(** [conversationPath] *)
Definition conversation_name (principal context conversation : string) : string :=
  r_sha256_hex (principal ++ NULs ++ context ++ NULs ++ conversation).

(** [updateMappingLocked] *)
Definition updateMappingLocked (jobID : string) (o : RunOutcome) (status : string) (terminal : bool) : Q unit :=
  m ← loadMappingLocked jobID;
  fail_if (update_refused m o status) HConflict ;;
  let b := m_Binding m in
  (if oc_SessionID o == "" then mret tt
   else
     now ← hnow;
     hwrite (λ w, set_convs (<[conversation_name (b_PrincipalID b) (b_ContextID b) (b_ConversationID b) :=
       mkConversation (b_PrincipalID b) (b_ContextID b) (b_ConversationID b) (oc_SessionID o) now]> (q_convs w)) w)) ;;
  now ← hnow;
  let m' := updated m o status terminal now in
  writeMappingLocked m' ;;
  (if terminal then settleReservationLocked jobID else mret tt) ;;
  if mappingHoldsContext m' then mret tt
  else modify (λ w, if bool_decide (q_flight w !! mapping_lane m' = Some (m_JobID m'))
                    then set_flight (delete (mapping_lane m') (q_flight w)) w else w).

(** [RecordOutcome] *)
Definition RecordOutcome (jobID : string) (o : RunOutcome) : Q unit :=
  let status := or_else (oc_Status o) "completed" in
  updateMappingLocked jobID o status (TerminalStatus status).

(** * Admission *)

(** [taskPath] *)
Definition task_name (principal taskID : string) : string := r_sha256_hex (principal ++ NULs ++ taskID).

(** [loadTaskLocked] *)
Definition loadTaskLocked (principal taskID : string) : Q Task :=
  r ← hread (λ w, tf_tasks (q_tasks w) !! task_name principal taskID);
  b ← some_or r HNotExist;
  t ← some_or b HCorrupt;
  fail_if ((tk_TaskID t != taskID) || (tk_PrincipalID t != principal)) HCorrupt ;;
  mret t.

Definition defaultTaskID : string := "default".

Definition with_conversation (c : string) (j : Job) : Job :=
  let e := j_Envelope j in
  mkJob (mkEnvelope (e_Schema e) (e_PrincipalID e) (e_ExternalIdentityID e) (e_ContextID e) (e_RuntimeID e) c (e_DeliveryTargetID e)
           (e_PolicyVersion e) (e_Organization e) (e_CapabilityProfile e) (e_Environment e) (e_Generation e) (e_Scopes e))
    (j_Routing j) (j_ID j) (j_Text j) (j_Sensitive j) (j_Trigger j) (j_IdempotencyKey j) (j_CreatedAt j) (j_OperationalEpoch j)
    (j_MessageID j) (j_InboundID j) (j_TextSHA256 j) (j_GoalEpoch j) (j_TokenEstimate j).
Definition with_epoch (n : Z) (j : Job) : Job :=
  mkJob (j_Envelope j) (j_Routing j) (j_ID j) (j_Text j) (j_Sensitive j) (j_Trigger j) (j_IdempotencyKey j) (j_CreatedAt j) n
    (j_MessageID j) (j_InboundID j) (j_TextSHA256 j) (j_GoalEpoch j) (j_TokenEstimate j).
Definition with_text (text hash : string) (j : Job) : Job :=
  mkJob (j_Envelope j) (j_Routing j) (j_ID j) text (j_Sensitive j) (j_Trigger j) (j_IdempotencyKey j) (j_CreatedAt j)
    (j_OperationalEpoch j) (j_MessageID j) (j_InboundID j) hash (j_GoalEpoch j) (j_TokenEstimate j).
(** The ordinary deliveries that wait. *)
Definition count_ordinary : Q Z :=
  hcall ;; w ← get;
  for_fold (names_in "pending" (q_outbox w)) 0
    (λ n name,
       r ← hread (λ w, q_outbox w !! ("pending", name));
       r ← some_or r HNotExist;
       d ← some_or r HCorrupt;
       mret (if d_Control d then n else n + 1)).

(** [enqueueDeliveryLocked] *)
Definition enqueueDeliveryLocked (d : Delivery) : Q unit :=
  let d := if (d_OccurrenceID d == "") && HasPrefix (d_JobID d) "routine-" then with_occurrence (d_JobID d) d else d in
  there ← stat_outbox outbox_dirs (FileID (d_ID d));
  if there : bool then mret tt
  else
    w ← get;
    let cap := MaxDeliveries (q_limits w) in
    (if negb (d_Control d) && (0 <? cap)
     then n ← count_ordinary; fail_if (cap <=? n) HFull
     else mret tt) ;;
    put_delivery "pending" (FileID (d_ID d)) d.

(** [EnqueueDelivery] *)
Definition EnqueueDelivery (d : Delivery) : Q unit :=
  match normalizeDelivery d with
  | None => mthrow_err HRefused
  | Some d => enqueueDeliveryLocked d
  end.

(** [os.Rename] of a delivery. *)
Definition rename_delivery (from to name : string) : Q unit :=
  hcall ;; w ← get;
  f ← some_or (q_outbox w !! (from, name)) HNotExist;
  modify (set_deliveries (<[(to, name) := f]> (delete (from, name) (q_outbox w)))).

(** A pass of [ClaimDelivery] over the first 256 names. *)
Definition claim_pass (control : bool) (name : string) : Q (option Delivery) :=
  r ← hread (λ w, q_outbox w !! ("pending", name));
  r ← some_or r HNotExist;
  d ← some_or r HCorrupt;
  now ← hnow;
  if (control && negb (d_Control d)) || After (d_NotBefore d) now then mret None
  else rename_delivery "pending" "sending" name ;; mret (Some d).
Lemma rf_intend authorized id : refines always filed (control_intend authorized id).
Proof.
  unfold control_intend. apply rf_try_load_bind; [apply _|apply filed_calm| |intros; rf]. intros m _.
  apply rf_bind_calm; [apply _..|rf|apply filed_calm|]. intros now. destruct (m_Control m) as [c|]; [|rf].
  apply rf_if; intros _; [rf|]. cbv zeta. apply rf_seq; [apply _| |rf]. apply rf_write. by split.
Qed.

Lemma rf_quiet m m' : evolves m m' → refines (has m) filed (try (writeMappingLocked m') ;; mret tt).
Proof. intros He. apply rf_seq; [apply _| |rf]. intros w Hok Hm. by apply wp_try, (rf_write m). Qed.

Lemma rf_retry id : refines always filed (control_retry id).
Proof.
  unfold control_retry. apply rf_try_load_bind; [apply _|apply filed_calm| |intros; rf]. intros m _.
  destruct (m_Control m); [|rf]. apply rf_if; intros _; [|rf]. apply rf_quiet. by split.
Qed.

Lemma rf_applied id sent reconciling : refines always filed (control_applied id sent reconciling).
Proof.
  unfold control_applied. apply rf_try_load_bind; [apply _|apply filed_calm| |intros; rf]. intros m _.
  destruct (m_Control m); [|rf]. apply rf_if; intros _; [|rf]. apply rf_quiet. by split.
Qed.

Lemma rf_stat_outbox dirs name : refines always calm (stat_outbox dirs name).
Proof. induction dirs; simpl; rf. Qed.
#[local] Hint Resolve rf_stat_outbox : spool.
(** The text a claim hands out. *)
Definition claim_shows (j j' : Job) (m : JobMapping) : Prop :=
  if (r_RunID (m_Run m) != "") && (r_SessionID (m_Run m) != "") then j_Text j' = ""
  else if j_Sensitive j then j_Text j' ≠ "" else j_Text j' = j_Text j.

(** What a claim of [j'] does. *)
Definition claimed (w : Hub) (j' : Job) (w' : Hub) : Prop := ∃ j f,
  q_jobs w !! ("pending", FileID (j_ID j)) = Some f ∧ jf_Job f = Some j ∧ q_jobs w' !! ("running", FileID (j_ID j)) = Some f ∧
  j' = with_text (j_Text j') (j_TextSHA256 j) j ∧
  q_flight w' !! job_lane j = Some (j_ID j) ∧
  (∀ h, q_flight w !! job_lane j = Some h → h = j_ID j ∨ ∃ m, q_maps w' !! FileID h = Some (Some m) ∧ m_Status m = "cancelled") ∧
  (0 < MaxParallelPerContext (q_limits w) →
     contextLanesHeldLocked (job_scope j) (q_flight w') ≤ MaxParallelPerContext (q_limits w) ∨
     q_flight w !! job_lane j = Some (j_ID j) ∨ j_ID j = "") ∧
  (j_IdempotencyKey j ≠ "" → ∃ m, q_maps w' !! FileID (j_ID j) = Some (Some m) ∧ m_JobID m = j_ID j ∧ m_terminal m = false ∧
     (TrimSpace (j_IdempotencyKey j) ≠ "" → m_Status m = "running") ∧ claim_shows j j' m).

Lemma wp_claim_text name mapping j w :
  wp (claim_text name mapping j) (λ r w', ∀ j', r = Ok j' → w' = w ∧ j' = with_text (j_Text j') (j_TextSHA256 j) j ∧
    ∀ m, mapping = Ok m → claim_shows j j' m) w.
Proof.
  unfold claim_text, claim_shows. apply wp_if; intros Hrun.
  { apply wp_ret. intros j' [= <-]. split_and!; [done|done|]. intros m ->. by rewrite Hrun. }
  apply wp_if; intros Hs.
  - apply wp_bind, wp_get. cbv zeta. apply wp_if; intros Ht.
    + apply wp_bind, wp_try, wp_rename; intros; by apply wp_throw.
    + apply wp_ret. intros j' [= <-]. split_and!; [done|done|]. intros m ->. rewrite Hrun, Hs. by apply bool_decide_eq_false in Ht.
  - apply wp_ret. intros j' [= <-]. split_and!; [done|by destruct j|]. intros m ->. by rewrite Hrun, Hs.
Qed.
Global Instance OwnerRef_eq_dec : EqDecision OwnerRef.
Proof. solve_decision. Defined.
Global Instance CapabilityUse_eq_dec : EqDecision CapabilityUse.
Proof. solve_decision. Defined.
Global Instance ToolSpec_eq_dec : EqDecision ToolSpec.
Proof. solve_decision. Defined.
Global Instance CredentialInput_eq_dec : EqDecision CredentialInput.
Proof. solve_decision. Defined.
Global Instance ToolDefinition_eq_dec : EqDecision ToolDefinition.
Proof. solve_decision. Defined.
Global Instance CredentialReference_eq_dec : EqDecision CredentialReference.
Proof. solve_decision. Defined.
Global Instance Retry_eq_dec : EqDecision Retry.
Proof. solve_decision. Defined.
Global Instance Connection_eq_dec : EqDecision Connection.
Proof. solve_decision. Defined.
Global Instance ToolBinding_eq_dec : EqDecision ToolBinding.
Proof. solve_decision. Defined.
Global Instance WorkloadInstance_eq_dec : EqDecision WorkloadInstance.
Proof. solve_decision. Defined.
Global Instance Grant_eq_dec : EqDecision Grant.
Proof. solve_decision. Defined.
Global Instance OperationStep_eq_dec : EqDecision OperationStep.
Proof. solve_decision. Defined.

(** ** Capability records *)

Record CapabilityLimits := mkCapLimits { cl_OutputBytes : Z; cl_TimeoutSeconds : Z }.

Record CapabilityRule := mkCapRule {
  ru_CapabilityID : string; ru_ImplementationDigest : string; ru_Action : string; ru_Resource : string; ru_ConnectionID : string;
  ru_PathPrefix : string; ru_Limits : CapabilityLimits; ru_ExpiresAt : Z;
}.

Record CapabilityGroup := mkGroup { gp_GroupID : string; gp_Revision : Z; gp_Members : list CapabilityRule }.
(** [PutRecipe] *)
Definition PutRecipe (resolution : RecipeResolution) : RM string :=
  digest ← some_or (resolution_digest resolution) TInvalid;
  s ← get;
  if bool_decide (is_Some (r_recipes s !! digest)) then mret digest
  else
    modify (set_r_recipes (<[digest := resolution]> (r_recipes s))) ;;
    saved ← try persist;
    match saved with
    | Ok _ => mret digest
    | Err e => modify (λ s, set_r_recipes (delete digest (r_recipes s)) s) ;; mthrow_err e
    end.

(** [SweepConnectionOnboardings] *)
Definition swept (connectionID except : string) (o : Onboarding) : Onboarding :=
  if (ob_ConnectionID o != connectionID) || (ob_OnboardingID o == except) || one_of (ob_Phase o) [PhaseRemoved; PhaseFailed; PhaseRevoked]
     || (ob_SupersededBy o != "") then o
  else set_ob_Revision (u64 (ob_Revision o + 1)) (set_ob_Phase PhaseRemoved o).
Definition SweepConnectionOnboardings (connectionID except : string) : RM unit :=
  if connectionID == "" then mret tt
  else
    modify (λ s, set_r_onboardings (swept connectionID except <$> r_onboardings s) s) ;;
    persist.

(** ** Authority records: a change is taken back when it cannot be saved *)

(** [if s.path != "" { if err := s.saveLocked(s.path); err != nil { undo; return err } }] *)
Definition save_or (undo : Reg → Reg) : RM unit :=
  saved ← try persist;
  match saved with Ok _ => mret tt | Err e => modify undo ;; mthrow_err e end.

(** [PutGrant] *)
Definition PutGrant (grant : Grant) : RM unit :=
  valid_or (Grant_Validate grant) ;;
  s ← get;
  let old := r_grants s !! g_GrantID grant in
  match old with
  | Some existing =>
      if (g_Revision grant =? g_Revision existing) && (existing == grant) then persist
      else
        fail_if (g_Revision grant <=? g_Revision existing) TConflict ;;
        modify (λ s, set_r_grants (<[g_GrantID grant := grant]> (r_grants s)) (set_r_changes (r_changes s ++ [ChGrant grant])%list s)) ;;
        save_or (λ s', set_r_grants (<[g_GrantID grant := existing]> (r_grants s')) (set_r_changes (r_changes s) s'))
  | None =>
      modify (λ s, set_r_grants (<[g_GrantID grant := grant]> (r_grants s)) (set_r_changes (r_changes s ++ [ChGrant grant])%list s)) ;;
      save_or (λ s', set_r_grants (delete (g_GrantID grant) (r_grants s')) (set_r_changes (r_changes s) s'))
  end.

(** The first refusal of the group revisions a record's history asks for. *)
Definition group_history (groups_of : CapabilityChange → option (list CapabilityGroup)) (next : list CapabilityGroup) (changes : list CapabilityChange)
    : option TErr :=
  first_some (λ change, match groups_of change with Some previous => CheckGroupRevisions previous next | None => None end) changes.
Definition policy_groups (id : string) (change : CapabilityChange) : option (list CapabilityGroup) :=
  match change with ChPolicy p => if po_PolicyID p == id then Some (po_DefaultGroups p) else None | _ => None end.
Definition profile_groups (id : string) (change : CapabilityChange) : option (list CapabilityGroup) :=
  match change with ChProfile p => if pf_ProfileID p == id then Some (pf_AllowGroups p) else None | _ => None end.

(** [PutCapabilityPolicy] *)
Definition PutCapabilityPolicy (policy : CapabilityPolicy) : RM unit :=
  valid_or (CapabilityPolicy_Validate policy) ;;
  s ← get;
  let id := po_PolicyID policy in
  let put s := set_r_policies (<[id := policy]> (r_policies s)) (set_r_changes (r_changes s ++ [ChPolicy policy])%list s) in
  valid_or (group_history (policy_groups id) (po_DefaultGroups policy) (r_changes s)) ;;
  match r_policies s !! id with
  | Some old =>
      if po_Revision policy <=? po_Revision old then if old == policy then persist else mthrow_err TConflict
      else modify put ;; save_or (λ s', set_r_policies (<[id := old]> (r_policies s')) (set_r_changes (r_changes s) s'))
  | None => modify put ;; save_or (λ s', set_r_policies (delete id (r_policies s')) (set_r_changes (r_changes s) s'))
  end.

(** [validateProfileAdmissionLocked] *)
Definition selection_reviewed (s : Reg) (selection : CapabilitySelection) : bool :=
  match r_definitions s !! definitionKey (se_DefinitionID selection) (se_DefinitionVersion selection) with
  | None => false
  | Some d =>
      (definition_digest d == se_ImplementationDigest selection) &&
      existsb (λ t, (ts_Name t == se_ToolName selection) && (ts_CapabilityID t == se_CapabilityID selection) && negb (Nat.eqb (List.length (ts_Uses t)) 0))
        (td_Tools d)
  end.
Definition validateProfileAdmissionLocked (s : Reg) (profile : CapabilityProfile) : res TErr CapabilityPolicy :=
  match r_policies s !! pf_PolicyID profile with
  | None => Err TUnauthorized
  | Some policy =>
      if negb (po_Revision policy =? pf_PolicyRevision profile) || negb (one_of (pf_PrincipalID profile) (po_Members policy)) then Err TUnauthorized
      else if negb (forallb (forallb (inside_some (po_Ceiling policy))) (pf_Allows profile :: GroupRuleSets (pf_AllowGroups profile))) then Err TUnauthorized
      else if negb (forallb (selection_reviewed s) (pf_Selections profile)) then Err TUnauthorized
      else Ok policy
  end.

(** [PutCapabilityProfile] *)
Definition PutCapabilityProfile (profile : CapabilityProfile) : RM unit :=
  valid_or (CapabilityProfile_Validate profile) ;;
  s ← get;
  let id := pf_ProfileID profile in
  let put s := set_r_profiles (<[id := profile]> (r_profiles s)) (set_r_changes (r_changes s ++ [ChProfile profile])%list s) in
  (match validateProfileAdmissionLocked s profile with Ok _ => mret tt | Err e => mthrow_err e end) ;;
  valid_or (group_history (profile_groups id) (pf_AllowGroups profile) (r_changes s)) ;;
  match r_profiles s !! id with
  | Some old =>
      if pf_Revision profile <=? pf_Revision old then if old == profile then persist else mthrow_err TConflict
      else modify put ;; save_or (λ s', set_r_profiles (<[id := old]> (r_profiles s')) (set_r_changes (r_changes s) s'))
  | None => modify put ;; save_or (λ s', set_r_profiles (delete id (r_profiles s')) (set_r_changes (r_changes s) s'))
  end.
End Put.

◇ ◇ ◇ ◇

Restate word for word only the lines above from the line containing "Definition updateMappingLocked (jobID" to the line containing "(if terminal then", both of them included.

Definition updateMappingLocked (jobID : string) (o : RunOutcome) (status : string) (terminal : bool) : Q unit :=
  m ← loadMappingLocked jobID;
  fail_if (update_refused m o status) HConflict ;;
  let b := m_Binding m in
  (if oc_SessionID o == "" then mret tt
   else
     now ← hnow;
     hwrite (λ w, set_convs (<[conversation_name (b_PrincipalID b) (b_ContextID b) (b_ConversationID b) :=
       mkConversation (b_PrincipalID b) (b_ContextID b) (b_ConversationID b) (oc_SessionID o) now]> (q_convs w)) w)) ;;
  now ← hnow;
  let m' := updated m o status terminal now in
  writeMappingLocked m' ;;
  (if terminal then settleReservationLocked jobID else mret tt) ;;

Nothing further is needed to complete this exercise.